Treatments for cancer may involve surgery, radiation, chemotherapy, hormones and immunotherapy. In the process of destroying cancer cells, some treatments also damage healthy tissue. Individuals with cancer may experience side-effects that limit their ability to exercise during treatment and afterwards.¹⁰ Therefore, peak $V˙$O₂ and cardiac function are reduced and troponin, an index of cardiotoxicity, is increased during chemotherapy.¹¹ Furthermore, overall physical function is generally diminished because of losses of aerobic capacity, muscle tissue, and range of motion. Even among cancer survivors who are 5 years or more post-treatment, more than 50% report physical capacity limitations including kneeling, lifting, standing and walking.¹² Consequently, baseline CRF may be lower in non-survivors compared with survivors and, secondly, CRF is strongly altered after cancer diagnosis because of the cancer itself and the related cancer therapy.¹⁰ However, the decrease in peak $V˙$O₂ during chemotherapy could be attenuated, but not improved, with continuous exercise training.¹³ Potential benefits of exercise training in individuals with cancer-related cardiotoxicity include reduction of secondary cancer, cancer relapse risk, cardiovascular complications and disease.
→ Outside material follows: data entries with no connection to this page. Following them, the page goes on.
(* ===== verification/IpamValidate.v ===== *)
(** * pkg/backend/ipam: validation of claims

    A claim is validated against a clone of the routing table of its network
    instance before it is applied. A validator answers [Ok ""] when the claim is
    accepted, [Ok msg] when it is refused, and an error when it cannot tell. *)

From S2P Require Import Prelude Strconv Meta Labels Conditions KRM NetIP IPUtil Rib IpamApi.

Local Open Scope Z_scope.

(** [pkg/backend/ipam/error.go:20-20 errValidateDuplicatePrefix] *)
Definition errValidateDuplicatePrefix : string := "cannot create prefix duplicate".
(** [pkg/backend/ipam/error.go:21-21 errValidateNetworkPrefixWoNetworkParent] *)
Definition errValidateNetworkPrefixWoNetworkParent : string :=
  "cannot create network prefix w/o parent network prefix".

(** ** Validation functions *)

(** The message for a prefix length without [CreatePrefix] ends with the address
    of the length, which [%d] prints for a pointer; it is left out.

    [pkg/backend/ipam/validator_functions.go:28-75 validateInput] *)
Definition validateInput (claim : IPClaim) (pi : option Prefix) : string :=
  let kind := ics_Kind (spec claim) in
  match pi with
  | None =>
      if bool_decide (kind = PrefixKindAggregate) then
        "a dynamic prefix claim is not supported for: " +:+ kind
      else
        match ics_CreatePrefix (spec claim) with
        | Some _ =>
            match ics_PrefixLength (spec claim) with
            | None => "a dynamic prefix claimation w/o a prefix length need a prefix length to be set"
            | Some _ => ""
            end
        | None =>
            match ics_PrefixLength (spec claim) with
            | Some _ => "a dynamic prefix claimation with prefixlength <> 0 need to set create prefix, got: "
            | None =>
                if bool_decide (kind = PrefixKindAggregate \/ kind = PrefixKindPool) then
                  "a dynamic claim of kind " +:+ kind +:+
                  " is not supported unless prefixlength and create prefix is set"
                else ""
            end
        end
  | Some pi =>
      if bool_decide (kind = PrefixKindAggregate \/ kind = PrefixKindNetwork) && IsAddressPrefix pi then
        "a prefix claim for kind " +:+ kind +:+
        " is not allowed with /32 for ipv4 or /128 for ipv6 notation"
      else if bool_decide (kind <> PrefixKindNetwork) &&
              bool_decide (Prefix_String (GetIPSubnet pi) <> Prefix_String (GetIPPrefix pi)) then
        "net <> address is not allowed for prefixkind: " +:+ kind
      else
        match ics_CreatePrefix (spec claim) with
        | Some _ =>
            if IsAddressPrefix pi then
              "create prefix is not allowed with /32 for ipv4 or /128 for ipv6, got: " +:+
              Prefix_String (GetIPPrefix pi)
            else ""
        | None => ""
        end
  end.

(** The labels that identify the claim a route belongs to. *)
Definition same_owner (l l' : labels) : bool :=
  bool_decide (label_get l NephioNsnNamespaceKey = label_get l' NephioNsnNamespaceKey) &&
  bool_decide (label_get l NephioNsnNameKey = label_get l' NephioNsnNameKey) &&
  bool_decide (label_get l NephioOwnerNsnNamespaceKey = label_get l' NephioOwnerNsnNamespaceKey) &&
  bool_decide (label_get l NephioOwnerNsnNameKey = label_get l' NephioOwnerNsnNameKey) &&
  bool_decide (label_get l NephioOwnerGvkKey = label_get l' NephioOwnerGvkKey).

(** [pkg/backend/ipam/validator_functions.go:77-93 validatePrefixOwner] *)
Definition validatePrefixOwner (route : Route) (claim : IPClaim) : string :=
  let get := label_get (rt_Labels route) in
  if negb (same_owner (rt_Labels route) (IPClaim_GetUserDefinedLabels claim)) then
    errValidateDuplicatePrefix +:+ " by owner gvk " +:+ get NephioOwnerGvkKey +:+ ", owner nsn " +:+
    get NephioOwnerNsnNamespaceKey +:+ "/" +:+ get NephioOwnerNsnNameKey +:+ " with nsn " +:+
    get NephioNsnNamespaceKey +:+ "/" +:+ get NephioNsnNameKey
  else "".

(** The name of the claim of a route, in messages. *)
Definition route_nsn (route : Route) : string :=
  label_get (rt_Labels route) NephioNsnNamespaceKey +:+ "/" +:+ label_get (rt_Labels route) NephioNsnNameKey.

(** The kind of a route. *)
Definition route_kind (route : Route) : string := label_get (rt_Labels route) NephioPrefixKindKey.

(** [pkg/backend/ipam/validator_functions.go:95-117 validateChildrenExist] *)
Definition validateChildrenExist (route : Route) (prefixKind : string) : string :=
  if bool_decide (prefixKind = PrefixKindNetwork) then
    if bool_decide (route_kind route <> PrefixKindNetwork) then
      "a child prefix of a " +:+ prefixKind +:+ " prefix, can be of the same kind"
    else if Is4 (p_addr (rt_Prefix route)) && bool_decide (p_bits (rt_Prefix route) <> 32) then
      "a child prefix of a " +:+ prefixKind +:+ " prefix, can only be an address prefix (/32), got: " +:+
      Prefix_String (rt_Prefix route)
    else if Is6 (p_addr (rt_Prefix route)) && bool_decide (p_bits (rt_Prefix route) <> 128) then
      "a child prefix of a " +:+ prefixKind +:+ " prefix, can only be an address prefix (/128), got: " +:+
      Prefix_String (rt_Prefix route)
    else ""
  else if bool_decide (prefixKind = PrefixKindAggregate) then ""
  else
    "a more specific prefix was already claimed " +:+ route_nsn route +:+
    ", nesting not allowed for " +:+ prefixKind.

(** [pkg/backend/ipam/validator_functions.go:119-126 validateNoParentExist] *)
Definition validateNoParentExist (prefixKind ownerGvk : string) : string :=
  if bool_decide (ownerGvk = NetworkInstanceKindGVKString) then ""
  else "an aggregate prefix is required".

Section Validators.
Context `{L : LabelsAPI} `{!RIBAPI}.

(** [pkg/backend/ipam/validator_functions.go:128-195 validateParentExist] *)
Definition validateParentExist (route : Route) (claim : IPClaim) (pi : Prefix) : string :=
  let kind := ics_Kind (spec claim) in
  if bool_decide (kind = PrefixKindAggregate) then
    if bool_decide (route_kind route <> PrefixKindAggregate) then
      "nesting aggregate prefixes with anything other than an aggregate prefix is not allowed, prefix nested with " +:+
      route_nsn route
    else ""
  else if bool_decide (kind = PrefixKindLoopback) then
    if bool_decide (route_kind route <> PrefixKindAggregate) &&
       bool_decide (route_kind route <> PrefixKindLoopback) then
      "nesting loopback prefixes with anything other than an aggregate/loopback prefix is not allowed, prefix nested with " +:+
      route_nsn route
    else if IsAddressPrefix pi &&
            negb (bool_decide (route_kind route = PrefixKindAggregate \/ route_kind route = PrefixKindLoopback)) then
      "nesting loopback prefixes only possible with address (/32, /128) based prefixes, got " +:+
      Prefix_String (GetIPPrefix pi)
    else if negb (IsAddressPrefix pi) && negb (bool_decide (route_kind route = PrefixKindAggregate)) then
      "nesting (none /32, /128)loopback prefixes only possible with aggregate prefixes, got " +:+
      Route_String route
    else ""
  else if bool_decide (kind = PrefixKindNetwork) then
    match ics_CreatePrefix (spec claim) with
    | Some _ =>
        if bool_decide (route_kind route <> PrefixKindAggregate) then
          "nesting network prefixes with anything other than an aggregate prefix is not allowed, prefix nested with " +:+
          route_nsn route +:+ " of kind " +:+ route_kind route
        else ""
    | None =>
        if bool_decide (route_kind route <> PrefixKindNetwork) then
          errValidateNetworkPrefixWoNetworkParent +:+ ", got " +:+ route_nsn route +:+ " of kind " +:+
          route_kind route
        else ""
    end
  else if bool_decide (kind = PrefixKindPool) then
    if bool_decide (route_kind route <> PrefixKindAggregate) &&
       bool_decide (route_kind route <> PrefixKindPool) then
      "nesting loopback prefixes with anything other than an aggregate/pool prefix is not allowed, prefix nested with " +:+
      route_nsn route
    else ""
  else "".

(** ** Validators *)

(** [pkg/backend/ipam/validator_prefix.go:35-45 PrefixValidatorFunctionConfig] *)
Record PrefixValidatorFunctionConfig : Type := MkPrefixValidatorFunctionConfig {
  validateInputFn : option (IPClaim -> option Prefix -> string);
  validateChildrenExistFn : Route -> string -> string;
  validateNoParentExistFn : string -> string -> string;
  validateParentExistFn : Route -> IPClaim -> Prefix -> string
}.

(** [pkg/backend/ipam/validator_prefix.go:47-69 prefixvalidator] *)
Record prefixvalidator : Type := NewPrefixValidator {
  pv_claim : IPClaim;
  pv_rib : RIB;
  pv_pi : Prefix;
  pv_fnc : option PrefixValidatorFunctionConfig
}.
(* ===== verification/IpamWatcher.v ===== *)
(** * pkg/backend/ipam/watcher.go: notification of the owners of routes

    A client registers a callback for the routes of an owner kind. When a prefix
    changes or is deleted, the owners of the routes inside it are called. *)

From S2P Require Import Prelude Meta Labels NetIP Rib.

(** [resourcepb.StatusCode] *)
Inductive StatusCode : Type := StatusCode_Valid | StatusCode_InValid | StatusCode_Unknown.

Section Watcher.
(** The functions clients register. A call is an event. *)
Context {Callback : Type}.

(** The field [d] of the watcher: the callbacks by owner key (a label key) and
    owner kind (its value). *)
Abbreviation watcher := (gmap string (gmap string Callback)).

(** A call of a callback with the routes and the status code. *)
Definition event : Type := (Callback * list Route * StatusCode)%type.

(** [pkg/backend/ipam/watcher.go:32-35 updateContext] *)
Record updateContext : Type := MkUpdateContext { uc_routes : list Route; callBackFn : Callback }.

(** [pkg/backend/ipam/watcher.go:43-47 newWatcher] *)
Definition newWatcher : watcher := ∅.

(** [pkg/backend/ipam/watcher.go:56-64 watcher.addWatch] *)
Definition addWatch (ownerGvkKey ownerGvk : string) (fn : Callback) (d : watcher) : watcher :=
  <[ownerGvkKey := <[ownerGvk := fn]> (default ∅ (d !! ownerGvkKey))]> d.

(** [pkg/backend/ipam/watcher.go:66-76 watcher.deleteWatch] *)
Definition deleteWatch (ownerGvkKey ownerGvk : string) (d : watcher) : watcher :=
  let d := alter (delete ownerGvk) ownerGvkKey d in
  if bool_decide (default ∅ (d !! ownerGvkKey) = ∅) then delete ownerGvkKey d else d.

(** One step of the inner loop: the route is filed under its owner kind. *)
Definition file_route (route : Route) (ownerGvkValue : string) (updateMap : gmap string updateContext)
    (kv : string * Callback) : gmap string updateContext :=
  let '(value, fn) := kv in
  if bool_decide (ownerGvkValue = value) then
    let c := default (MkUpdateContext [] fn) (updateMap !! ownerGvkValue) in
    <[ownerGvkValue := MkUpdateContext (uc_routes c ++ [route]) (callBackFn c)]> updateMap
  else updateMap.

(** The routes by owner kind. [map_to_list] stands for the unspecified order of
    Go's iteration over a map. *)
Definition updates (d : watcher) (routes : list Route) : gmap string updateContext :=
  foldl (fun um route =>
    foldl (fun um '(ownerGvkKey, values) =>
      match rt_Labels route !! ownerGvkKey with
      | Some ownerGvkValue => foldl (file_route route ownerGvkValue) um (map_to_list values)
      | None => um
      end) um (map_to_list d)) ∅ routes.

(** [pkg/backend/ipam/watcher.go:78-115 watcher.handleUpdate] *)
Definition handleUpdate (d : watcher) (routes : list Route) (statusCode : StatusCode) : list event :=
  (fun '(_, uc) => (callBackFn uc, uc_routes uc, statusCode)) <$> map_to_list (updates d routes).

(** ** Registration *)

(** The callback registered for an owner kind. *)
Definition watch_lookup (d : watcher) (k v : string) : option Callback := default ∅ (d !! k) !! v.

Lemma watch_lookup_add d k v fn k' v' :
  watch_lookup (addWatch k v fn d) k' v' =
  if decide (k = k' /\ v = v') then Some fn else watch_lookup d k' v'.
Proof.
  unfold watch_lookup, addWatch. destruct (decide (k = k')) as [->|Hk].
  - rewrite lookup_insert_eq. cbn. destruct (decide (v = v')) as [->|Hv].
    + rewrite lookup_insert_eq. by rewrite decide_True.
    + rewrite lookup_insert_ne by done. rewrite decide_False; [done|tauto].
  - rewrite lookup_insert_ne by done. rewrite decide_False; [done|tauto].
Qed.

Lemma watch_lookup_delete d k v k' v' :
  watch_lookup (deleteWatch k v d) k' v' =
  if decide (k = k' /\ v = v') then None else watch_lookup d k' v'.
Proof.
  unfold watch_lookup, deleteWatch.
  assert (Hw : default ∅ (alter (delete v) k d !! k') !! v' =
    if decide (k = k' /\ v = v') then None else default ∅ (d !! k') !! v').
  { destruct (decide (k = k')) as [->|Hk].
    - rewrite lookup_alter_eq. destruct (d !! k') as [m|]; cbn; [|rewrite lookup_empty; by destruct (decide _)].
      destruct (decide (v = v')) as [->|Hv].
      + rewrite lookup_delete_eq. by rewrite decide_True.
      + rewrite lookup_delete_ne by done. rewrite decide_False; [done|tauto].
    - rewrite lookup_alter_ne by done. rewrite decide_False; [done|tauto]. }
  rewrite <-Hw. case_bool_decide as He; [|done].
  destruct (decide (k = k')) as [->|Hk]; [|by rewrite lookup_delete_ne].
  rewrite lookup_delete_eq, He. done.
Qed.

(** ** Delivery *)

(** A watcher with the callbacks of one owner key. *)
Section OneKey.
Context (k : string) (values : gmap string Callback).

Definition owner_value (rt : Route) : option string := rt_Labels rt !! k.

Lemma file_route_none rt v l um : (forall fn, (v, fn) ∉ l) -> foldl (file_route rt v) um l = um.
Proof.
  revert um. induction l as [|[value fn] l IH]; intros um Hl; [done|]. cbn [foldl file_route].
  rewrite bool_decide_eq_false_2.
  - apply IH. intros fn' Hin. apply (Hl fn'). by right.
  - intros ->. apply (Hl fn). left.
Qed.

(** A route is filed once, under its owner kind. *)
Lemma file_route_values rt v um :
  foldl (file_route rt v) um (map_to_list values) =
  match values !! v with
  | Some fn =>
      let c := default (MkUpdateContext [] fn) (um !! v) in
      <[v := MkUpdateContext (uc_routes c ++ [rt]) (callBackFn c)]> um
  | None => um
  end.
Proof.
  destruct (values !! v) as [fn|] eqn:Hv.
  - pose proof (NoDup_fst_map_to_list values) as Hnd.
    apply elem_of_map_to_list in Hv.
    apply list_elem_of_split in Hv as (l1&l2&Hl). rewrite Hl in Hnd |- *.
    rewrite fmap_app, NoDup_app in Hnd. destruct Hnd as (_&Hd&Hnd). cbn in Hnd. apply NoDup_cons in Hnd as [Hn2 _].
    rewrite foldl_app. rewrite (file_route_none rt v l1).
    + cbn [foldl]. rewrite file_route_none.
      * unfold file_route. by rewrite bool_decide_eq_true_2.
      * intros fn' Hin. apply Hn2. apply list_elem_of_fmap. by exists (v, fn').
    + intros fn' Hin. apply (Hd v); [apply list_elem_of_fmap; by exists (v, fn')|left].
  - apply file_route_none. intros fn Hin. apply elem_of_map_to_list in Hin. congruence.
Qed.

Lemma updates_lookup routes v :
  updates {[k := values]} routes !! v =
  match values !! v, filter (fun rt => owner_value rt = Some v) routes with
  | Some fn, (_ :: _) as rs => Some (MkUpdateContext rs fn)
  | _, _ => None
  end.
Proof.
  unfold updates. rewrite map_to_list_singleton. induction routes as [|rt routes IH] using rev_ind.
  - cbn [foldl]. rewrite lookup_empty. by destruct (values !! v).
  - rewrite foldl_app. cbn [foldl]. set (um := foldl _ _ routes) in *. rewrite filter_app.
    change (rt_Labels rt !! k) with (owner_value rt).
    destruct (owner_value rt) as [w|] eqn:Hw.
    + rewrite file_route_values. destruct (decide (w = v)) as [->|Hne].
      * rewrite filter_cons_True by done. change (filter _ []) with (@nil Route).
        destruct (values !! v) as [fn|] eqn:Hv; [|done]. rewrite lookup_insert_eq, IH.
        destruct (filter _ routes) as [|x xs]; done.
      * rewrite filter_cons_False by congruence. change (filter _ []) with (@nil Route). rewrite app_nil_r.
        destruct (values !! w) as [fn|]; [by rewrite lookup_insert_ne|done].
    + rewrite filter_cons_False by congruence. change (filter _ []) with (@nil Route). by rewrite app_nil_r.
Qed.

Lemma NoDup_events routes (code : StatusCode) :
  NoDup ((fun '(_, uc) => (callBackFn uc, uc_routes uc, code)) <$> map_to_list (updates {[k := values]} routes)).
Proof.
  apply NoDup_fmap_2_strong; [|apply NoDup_map_to_list].
  intros [v uc] [w ud] Hv%elem_of_map_to_list Hw%elem_of_map_to_list [= Hfn Hrs].
  rewrite updates_lookup in Hv, Hw. destruct (values !! v) as [fv|]; [|done].
  destruct (values !! w) as [fw|]; [|done].
  destruct (filter (fun rt => owner_value rt = Some v) routes) as [|x xs] eqn:Ev; [done|].
  destruct (filter (fun rt => owner_value rt = Some w) routes) as [|y ys] eqn:Ew; [done|].
  injection Hv as <-. injection Hw as <-. cbn in *. injection Hrs as -> ->.
  assert (Hy : y ∈ filter (fun rt => owner_value rt = Some v) routes) by (rewrite Ev; left).
  assert (Hy' : y ∈ filter (fun rt => owner_value rt = Some w) routes) by (rewrite Ew; left).
  apply list_elem_of_filter in Hy as [Hy _], Hy' as [Hy' _]. congruence.
Qed.

(** With callbacks registered under one owner key, an update calls the callback
    of an owner kind exactly when some route belongs to that kind, once, with
    exactly the routes of that kind in their order. *)
Theorem handleUpdate_delivers routes code :
  NoDup (handleUpdate {[k := values]} routes code) /\
  forall fn rs, (fn, rs, code) ∈ handleUpdate {[k := values]} routes code <->
    exists v, values !! v = Some fn /\ rs = filter (fun rt => rt_Labels rt !! k = Some v) routes /\ rs <> [].
Proof.
  unfold handleUpdate. split; [apply NoDup_events|]. intros fn rs. rewrite list_elem_of_fmap. split.
  - intros ([v uc]&[= -> ->]&Hin). apply elem_of_map_to_list in Hin. rewrite updates_lookup in Hin.
    exists v. destruct (values !! v) as [fn'|]; [|done]. unfold owner_value in Hin.
    destruct (filter _ routes) eqn:Hf; [done|]. by injection Hin as <-.
  - intros (v&Hv&->&Hne). exists (v, MkUpdateContext (filter (fun rt => owner_value rt = Some v) routes) fn).
    split; [done|]. apply elem_of_map_to_list. rewrite updates_lookup, Hv. unfold owner_value in *.
    by destruct (filter _ routes).
Qed.

End OneKey.

End Watcher.
Abbreviation watcher Callback := (gmap string (gmap string Callback)).
Arguments event : clear implicits.
(* ===== verification/IpamClaims.v ===== *)
(** * Properties of the applicator

    What the operations of an applicator do to the table, over the abstract view of
    the table as a map from prefixes to labels. *)

From S2P Require Import Prelude Strconv Meta Labels Conditions KRM NetIP IPUtil Rib Backend IpamApi IpamValidate IpamWatcher IpamApply.

Local Open Scope Z_scope.

Section Claims.
Context `{L : LabelsAPI} `{R : !RIBAPI} `{RS : !RIBSpec R} `{N : NetipxAPI} `{!NetipxLaws N}.
Context `{E : ErrorsAPI} {Callback : Type}.
Implicit Types (s : applicator Callback) (r : Route).

(** The table of an applicator. *)
Definition tab s : gmap Prefix labels := view (a_rib s).

Lemma set_rib_id s : set_rib (a_rib s) s = s.
Proof. by destruct s. Qed.

Definition routes_map (routes : list Route) : gmap Prefix labels :=
  list_to_map ((fun r => (rt_Prefix r, rt_Labels r)) <$> routes).

Lemma and_iff_compat_l_strong (P Q Q' : Prop) : (P -> Q <-> Q') -> P /\ Q <-> P /\ Q'.
Proof. tauto. Qed.

(** ** Adding routes *)

(** A route that is in the table already is kept. *)
Lemma add_route_spec r msg s : is_network (rt_Prefix r) ->
  exists rib, unless_exists (on_rib (rib_Add r)) msg s = (set_rib rib s, Ok tt) /\
    view rib = tab s ∪ {[rt_Prefix r := rt_Labels r]}.
Proof.
  intros Hn. unfold unless_exists, on_rib, tab. destruct (view (a_rib s) !! rt_Prefix r) as [l|] eqn:Hl.
  - destruct (view_Add_dup r (a_rib s)) as (e&->&->); [done|by rewrite Hl|].
    exists (a_rib s). split; [done|]. apply map_eq. intros p. rewrite lookup_union.
    destruct (decide (p = rt_Prefix r)) as [->|Hne].
    + by rewrite Hl, union_Some_l.
    + rewrite lookup_singleton_ne by done. by rewrite (right_id None union).
  - destruct (view_Add_new r (a_rib s)) as (rib&->&Hv); [done..|]. exists rib. split; [done|].
    rewrite Hv, insert_union_singleton_l. apply map_union_comm. by apply map_disjoint_singleton_l.
Qed.
(** [pkg/backend/ipam/storage_cm.go:103-144 cm.RestoreData] *)
Definition ipam_RestoreData (c : IpamClient W) (ref : ObjectReference) (cm : ConfigMap) : M istate unit :=
  claims ← lift (Unmarshal yaml (default "" (cm_Data cm !! ConfigMapKey)));
  s ← get_state;
  _ ← lift (cache_Get ref true (i_cache s));
  _ ← i_on_table ref (restorePrefixes claims (RestoreNetworkInstance (restored_ni ref)));
  s ← get_state;
  ipPrefixList ← lift (wrap_result (ic_ListIPPrefixes c (i_world s)) "cannot get ip prefix list");
  _ ← i_on_table ref (restorePrefixes claims (RestoreIPPrefixList ipPrefixList));
  s ← get_state;
  ipClaimList ← lift (wrap_result (ic_ListIPClaims c (i_world s)) "cannot get ip claim list");
  i_on_table ref (restorePrefixes claims (RestoreIPClaimList ipClaimList)).

(** [pkg/backend/ipam/storage_cm.go:50-70 newCMStorage] *)
Definition ipam_newCMStorage (c : IpamClient W) : result (Storage istate IPClaim (gmap string labels)) :=
  NewCMBackend (MkCMConfig istate (Some (i_lift_cm (ic_ConfigMaps c))) (Some ipam_GetData)
    (Some (ipam_RestoreData c)) "ipam").

(** [pkg/backend/ipam/ipam.go:32-60 New] *)
Definition ipam_store : result (Storage istate IPClaim (gmap string labels)) :=
  match client with
  | None => Ok NewNopStorage
  | Some c => ipam_newCMStorage c
  end.

(** ** Operations *)

(** [pkg/backend/ipam/ipam.go:71-73 be.AddWatch] *)
Definition ipam_AddWatch (ownerGvkKey ownerGvk : string) (fn : Callback) : M istate unit :=
  modify (fun s => set_watcher (addWatch ownerGvkKey ownerGvk fn (i_watcher s)) s).

(** [pkg/backend/ipam/ipam.go:74-76 be.DeleteWatch] *)
Definition ipam_DeleteWatch (ownerGvkKey ownerGvk : string) : M istate unit :=
  modify (fun s => set_watcher (deleteWatch ownerGvkKey ownerGvk (i_watcher s)) s).

(** [pkg/backend/ipam/ipam.go:79-101 be.CreateIndex] *)
Definition ipam_CreateIndex (b : string) : M istate unit :=
  cr ← lift (Unmarshal json_ni b);
  store ← lift ipam_store;
  let cacheID := NetworkInstance_GetCacheID cr in
  _ ← i_on_cache (modify (cache_Create cacheID NewRIB));
  s ← get_state;
  if cache_IsInitialized cacheID (i_cache s) then mret tt
  else
    _ ← st_Restore store cacheID;
    i_on_cache (cache_SetInitialized cacheID).

(** [pkg/backend/ipam/ipam.go:104-122 be.DeleteIndex] *)
Definition ipam_DeleteIndex (b : string) : M istate unit :=
  cr ← lift (Unmarshal json_ni b);
  store ← lift ipam_store;
  let cacheID := NetworkInstance_GetCacheID cr in
  _ ← i_on_cache (modify (cache_Delete cacheID));
  st_Destroy store cacheID.

(** [pkg/backend/ipam/ipam.go:124-138 be.List] *)
Definition ipam_List (b : string) : M istate (list Route) :=
  cr ← lift (Unmarshal json_ni b);
  s ← get_state;
  rib ← lift (cache_Get (NetworkInstance_GetCacheID cr) false (i_cache s));
  mret (rib_GetTable rib).

(** [pkg/backend/ipam/ipam.go:140-164 be.GetClaim] *)
Definition ipam_GetClaim (b : string) : M istate string :=
  cr ← lift (Unmarshal json_claim b);
  op ← runtimes_Get cr false;
  claimedPrefix ← rt_Get op;
  lift (Marshal json_claim claimedPrefix).

(** [pkg/backend/ipam/ipam.go:167-203 be.Claim] *)
Definition ipam_Claim (b : string) : M istate string :=
  cr ← lift (Unmarshal json_claim b);
  store ← lift ipam_store;
  op ← runtimes_Get cr false;
  msg ← rt_Validate op;
  if bool_decide (msg <> "") then throw ("validated failed: " +:+ msg)
  else
    cr ← rt_Apply op;
    _ ← st_SaveAll store (IPClaim_GetCacheID cr);
    lift (Marshal json_claim cr).

(** [pkg/backend/ipam/ipam.go:205-229 be.DeleteClaim] *)
Definition ipam_DeleteClaim (b : string) : M istate unit :=
  cr ← lift (Unmarshal json_claim b);
  store ← lift ipam_store;
  rt ← runtimes_Get cr false;
  _ ← rt_Delete rt;
  st_SaveAll store (IPClaim_GetCacheID cr).

End Backend.
Arguments istate W {L R} Callback.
Exercise training prescription should be personalised according to the profile, the interest and the response to training of the individual, and adapted according the treatment over time.¹⁴

In conclusion, the authors should be congratulated for addressing the strong association between baseline CRF and survival. This indicates that modifiable risk factors such as physical activity could be a target to prevent cancer development, and to prevent the consequences of cancer and cancer-related treatment. This study adds further evidence not only for the rationale of measuring and targeting CRF as a strategy in the primary prevention of cancer, but also to prevent CRF decline after cancer diagnosis.

Declaration of conflicting interests

The author(s) declared no potential conflicts of interest with respect to the research, authorship and/or publication of this article.

Funding

The author(s) received no financial support for the research, authorship and/or publication of this article.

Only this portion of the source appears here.